_TRY IT_
Please give back, word for word, only the lines starting at the one containing "(** [SHUTTLE_VFD_ICON_VOL(x)] is" and ending at the one containing "model again. *)" within the material below.

_MATERIAL TO PROCESS_
↓
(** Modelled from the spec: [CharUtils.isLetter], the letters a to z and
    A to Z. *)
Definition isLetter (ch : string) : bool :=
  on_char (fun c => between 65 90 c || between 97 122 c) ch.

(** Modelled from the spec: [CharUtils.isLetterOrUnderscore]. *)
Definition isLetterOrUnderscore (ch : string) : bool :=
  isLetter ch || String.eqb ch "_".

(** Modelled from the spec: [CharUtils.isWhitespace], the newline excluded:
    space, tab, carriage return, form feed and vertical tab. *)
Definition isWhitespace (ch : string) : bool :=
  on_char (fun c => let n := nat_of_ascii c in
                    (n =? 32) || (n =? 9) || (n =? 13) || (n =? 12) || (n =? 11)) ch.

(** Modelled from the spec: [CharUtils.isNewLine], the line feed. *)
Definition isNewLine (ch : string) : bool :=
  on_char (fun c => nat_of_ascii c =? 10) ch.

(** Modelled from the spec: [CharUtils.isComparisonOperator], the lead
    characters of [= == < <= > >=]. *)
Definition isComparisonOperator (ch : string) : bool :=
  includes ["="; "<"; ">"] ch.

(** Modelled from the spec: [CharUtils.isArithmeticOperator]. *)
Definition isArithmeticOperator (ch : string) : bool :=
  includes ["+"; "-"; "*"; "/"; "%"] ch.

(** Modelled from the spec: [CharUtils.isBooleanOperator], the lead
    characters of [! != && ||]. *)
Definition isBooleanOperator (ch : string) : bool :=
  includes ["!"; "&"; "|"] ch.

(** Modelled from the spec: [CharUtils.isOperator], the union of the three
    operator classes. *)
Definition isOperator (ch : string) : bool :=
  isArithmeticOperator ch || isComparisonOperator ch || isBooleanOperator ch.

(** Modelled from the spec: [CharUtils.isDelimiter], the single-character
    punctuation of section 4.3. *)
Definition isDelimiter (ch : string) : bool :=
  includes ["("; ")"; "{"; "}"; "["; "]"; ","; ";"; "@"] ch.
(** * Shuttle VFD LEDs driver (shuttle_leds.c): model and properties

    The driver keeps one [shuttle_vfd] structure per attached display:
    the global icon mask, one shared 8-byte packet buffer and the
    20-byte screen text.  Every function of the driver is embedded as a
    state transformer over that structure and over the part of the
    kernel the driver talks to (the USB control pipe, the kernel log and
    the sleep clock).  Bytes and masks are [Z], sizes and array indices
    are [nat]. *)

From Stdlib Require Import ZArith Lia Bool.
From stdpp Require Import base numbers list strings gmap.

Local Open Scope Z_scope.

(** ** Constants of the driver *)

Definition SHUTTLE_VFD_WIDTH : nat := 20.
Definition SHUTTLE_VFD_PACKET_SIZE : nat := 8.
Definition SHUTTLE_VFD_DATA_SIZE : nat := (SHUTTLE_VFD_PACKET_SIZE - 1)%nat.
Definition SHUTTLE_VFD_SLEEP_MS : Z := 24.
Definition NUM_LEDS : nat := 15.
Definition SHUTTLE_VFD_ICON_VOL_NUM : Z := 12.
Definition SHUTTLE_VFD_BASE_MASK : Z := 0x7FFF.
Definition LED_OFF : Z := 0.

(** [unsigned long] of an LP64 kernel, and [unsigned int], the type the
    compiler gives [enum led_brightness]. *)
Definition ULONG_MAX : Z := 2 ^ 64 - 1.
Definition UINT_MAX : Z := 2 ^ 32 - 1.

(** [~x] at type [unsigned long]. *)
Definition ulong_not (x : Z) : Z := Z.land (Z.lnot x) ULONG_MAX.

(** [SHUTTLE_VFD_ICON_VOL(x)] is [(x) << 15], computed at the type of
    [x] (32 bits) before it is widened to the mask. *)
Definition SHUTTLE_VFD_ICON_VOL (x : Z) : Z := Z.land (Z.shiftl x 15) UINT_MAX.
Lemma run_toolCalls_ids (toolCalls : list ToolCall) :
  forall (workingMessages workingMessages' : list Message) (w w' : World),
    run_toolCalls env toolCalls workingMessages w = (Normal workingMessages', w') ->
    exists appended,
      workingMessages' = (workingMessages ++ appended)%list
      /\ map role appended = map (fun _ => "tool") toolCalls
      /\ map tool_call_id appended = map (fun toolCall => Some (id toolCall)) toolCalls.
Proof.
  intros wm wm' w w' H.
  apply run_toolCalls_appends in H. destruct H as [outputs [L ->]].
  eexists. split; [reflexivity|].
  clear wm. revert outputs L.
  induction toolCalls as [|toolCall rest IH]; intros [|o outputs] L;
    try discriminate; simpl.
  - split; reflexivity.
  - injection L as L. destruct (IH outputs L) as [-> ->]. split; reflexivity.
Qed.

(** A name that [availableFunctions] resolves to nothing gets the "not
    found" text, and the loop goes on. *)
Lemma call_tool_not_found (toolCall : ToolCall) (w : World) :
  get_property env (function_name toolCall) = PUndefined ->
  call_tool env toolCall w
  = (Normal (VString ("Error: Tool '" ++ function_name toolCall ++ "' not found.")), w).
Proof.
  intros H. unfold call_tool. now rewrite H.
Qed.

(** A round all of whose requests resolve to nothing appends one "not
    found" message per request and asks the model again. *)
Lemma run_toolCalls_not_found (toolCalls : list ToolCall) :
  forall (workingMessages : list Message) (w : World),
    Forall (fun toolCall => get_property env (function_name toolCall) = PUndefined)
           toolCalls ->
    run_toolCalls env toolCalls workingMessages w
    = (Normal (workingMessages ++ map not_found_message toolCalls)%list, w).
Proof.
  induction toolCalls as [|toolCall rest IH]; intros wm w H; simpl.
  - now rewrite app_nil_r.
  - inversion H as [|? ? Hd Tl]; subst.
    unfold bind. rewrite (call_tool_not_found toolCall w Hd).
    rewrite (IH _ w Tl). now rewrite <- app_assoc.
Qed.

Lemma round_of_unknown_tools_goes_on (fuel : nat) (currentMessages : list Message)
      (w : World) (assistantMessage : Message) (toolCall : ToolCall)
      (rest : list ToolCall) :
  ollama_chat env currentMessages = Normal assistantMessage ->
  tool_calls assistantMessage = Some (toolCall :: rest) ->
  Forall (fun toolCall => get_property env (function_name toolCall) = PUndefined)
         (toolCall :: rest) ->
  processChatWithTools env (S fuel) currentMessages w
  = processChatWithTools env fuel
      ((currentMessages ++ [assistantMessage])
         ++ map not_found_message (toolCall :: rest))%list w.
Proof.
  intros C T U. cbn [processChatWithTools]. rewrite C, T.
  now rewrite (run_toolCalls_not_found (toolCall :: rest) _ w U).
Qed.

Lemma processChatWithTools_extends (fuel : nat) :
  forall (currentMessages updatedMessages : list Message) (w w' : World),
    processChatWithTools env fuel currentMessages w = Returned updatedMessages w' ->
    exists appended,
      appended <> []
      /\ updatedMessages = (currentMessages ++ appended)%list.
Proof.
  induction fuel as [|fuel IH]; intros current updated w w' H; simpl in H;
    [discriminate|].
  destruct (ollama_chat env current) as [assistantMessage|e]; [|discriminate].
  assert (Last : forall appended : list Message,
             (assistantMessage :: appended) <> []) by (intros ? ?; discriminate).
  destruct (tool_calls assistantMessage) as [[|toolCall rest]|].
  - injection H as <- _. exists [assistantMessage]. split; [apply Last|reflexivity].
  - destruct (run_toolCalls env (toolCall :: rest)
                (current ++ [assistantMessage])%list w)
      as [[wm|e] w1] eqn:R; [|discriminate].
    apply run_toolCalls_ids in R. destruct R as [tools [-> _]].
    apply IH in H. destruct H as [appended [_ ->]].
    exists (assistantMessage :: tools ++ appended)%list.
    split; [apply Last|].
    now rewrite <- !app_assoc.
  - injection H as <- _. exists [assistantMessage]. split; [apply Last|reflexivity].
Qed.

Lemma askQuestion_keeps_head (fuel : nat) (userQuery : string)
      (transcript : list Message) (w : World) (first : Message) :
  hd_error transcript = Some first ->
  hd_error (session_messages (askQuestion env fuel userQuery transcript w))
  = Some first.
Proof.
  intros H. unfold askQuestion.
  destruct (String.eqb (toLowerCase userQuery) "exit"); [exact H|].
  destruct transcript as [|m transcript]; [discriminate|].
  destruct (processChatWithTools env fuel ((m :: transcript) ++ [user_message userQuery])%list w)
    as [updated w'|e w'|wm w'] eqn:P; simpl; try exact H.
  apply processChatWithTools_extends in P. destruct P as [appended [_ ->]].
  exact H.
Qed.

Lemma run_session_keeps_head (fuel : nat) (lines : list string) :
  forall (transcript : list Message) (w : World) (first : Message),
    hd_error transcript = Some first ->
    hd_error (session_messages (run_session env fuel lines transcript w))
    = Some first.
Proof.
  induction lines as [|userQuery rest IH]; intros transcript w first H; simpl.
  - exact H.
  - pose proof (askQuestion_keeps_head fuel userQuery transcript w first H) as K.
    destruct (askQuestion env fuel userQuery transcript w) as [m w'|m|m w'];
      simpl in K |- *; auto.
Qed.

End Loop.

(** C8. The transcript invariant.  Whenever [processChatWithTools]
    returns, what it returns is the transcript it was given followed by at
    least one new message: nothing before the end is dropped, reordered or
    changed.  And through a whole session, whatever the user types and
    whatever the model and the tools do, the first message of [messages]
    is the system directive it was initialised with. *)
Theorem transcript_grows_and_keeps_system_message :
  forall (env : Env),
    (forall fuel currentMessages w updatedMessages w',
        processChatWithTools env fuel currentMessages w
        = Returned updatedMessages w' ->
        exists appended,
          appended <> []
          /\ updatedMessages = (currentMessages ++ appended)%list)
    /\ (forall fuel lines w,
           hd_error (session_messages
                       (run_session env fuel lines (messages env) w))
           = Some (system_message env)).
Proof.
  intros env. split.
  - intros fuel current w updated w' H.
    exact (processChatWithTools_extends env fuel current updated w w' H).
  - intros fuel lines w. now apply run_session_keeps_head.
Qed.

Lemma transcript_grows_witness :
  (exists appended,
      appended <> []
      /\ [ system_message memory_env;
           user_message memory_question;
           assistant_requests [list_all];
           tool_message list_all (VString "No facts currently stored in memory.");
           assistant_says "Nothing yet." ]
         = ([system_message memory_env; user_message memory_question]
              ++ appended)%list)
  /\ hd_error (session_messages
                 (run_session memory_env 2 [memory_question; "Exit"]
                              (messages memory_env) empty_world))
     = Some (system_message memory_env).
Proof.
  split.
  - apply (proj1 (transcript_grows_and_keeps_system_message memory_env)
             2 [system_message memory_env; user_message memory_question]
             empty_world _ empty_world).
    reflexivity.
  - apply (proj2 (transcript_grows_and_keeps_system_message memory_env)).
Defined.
↑
_EXPECTED ANSWER_
(** [SHUTTLE_VFD_ICON_VOL(x)] is [(x) << 15], computed at the type of
    [x] (32 bits) before it is widened to the mask. *)
Definition SHUTTLE_VFD_ICON_VOL (x : Z) : Z := Z.land (Z.shiftl x 15) UINT_MAX.
Lemma run_toolCalls_ids (toolCalls : list ToolCall) :
  forall (workingMessages workingMessages' : list Message) (w w' : World),
    run_toolCalls env toolCalls workingMessages w = (Normal workingMessages', w') ->
    exists appended,
      workingMessages' = (workingMessages ++ appended)%list
      /\ map role appended = map (fun _ => "tool") toolCalls
      /\ map tool_call_id appended = map (fun toolCall => Some (id toolCall)) toolCalls.
Proof.
  intros wm wm' w w' H.
  apply run_toolCalls_appends in H. destruct H as [outputs [L ->]].
  eexists. split; [reflexivity|].
  clear wm. revert outputs L.
  induction toolCalls as [|toolCall rest IH]; intros [|o outputs] L;
    try discriminate; simpl.
  - split; reflexivity.
  - injection L as L. destruct (IH outputs L) as [-> ->]. split; reflexivity.
Qed.

(** A name that [availableFunctions] resolves to nothing gets the "not
    found" text, and the loop goes on. *)
Lemma call_tool_not_found (toolCall : ToolCall) (w : World) :
  get_property env (function_name toolCall) = PUndefined ->
  call_tool env toolCall w
  = (Normal (VString ("Error: Tool '" ++ function_name toolCall ++ "' not found.")), w).
Proof.
  intros H. unfold call_tool. now rewrite H.
Qed.

(** A round all of whose requests resolve to nothing appends one "not
    found" message per request and asks the model again. *)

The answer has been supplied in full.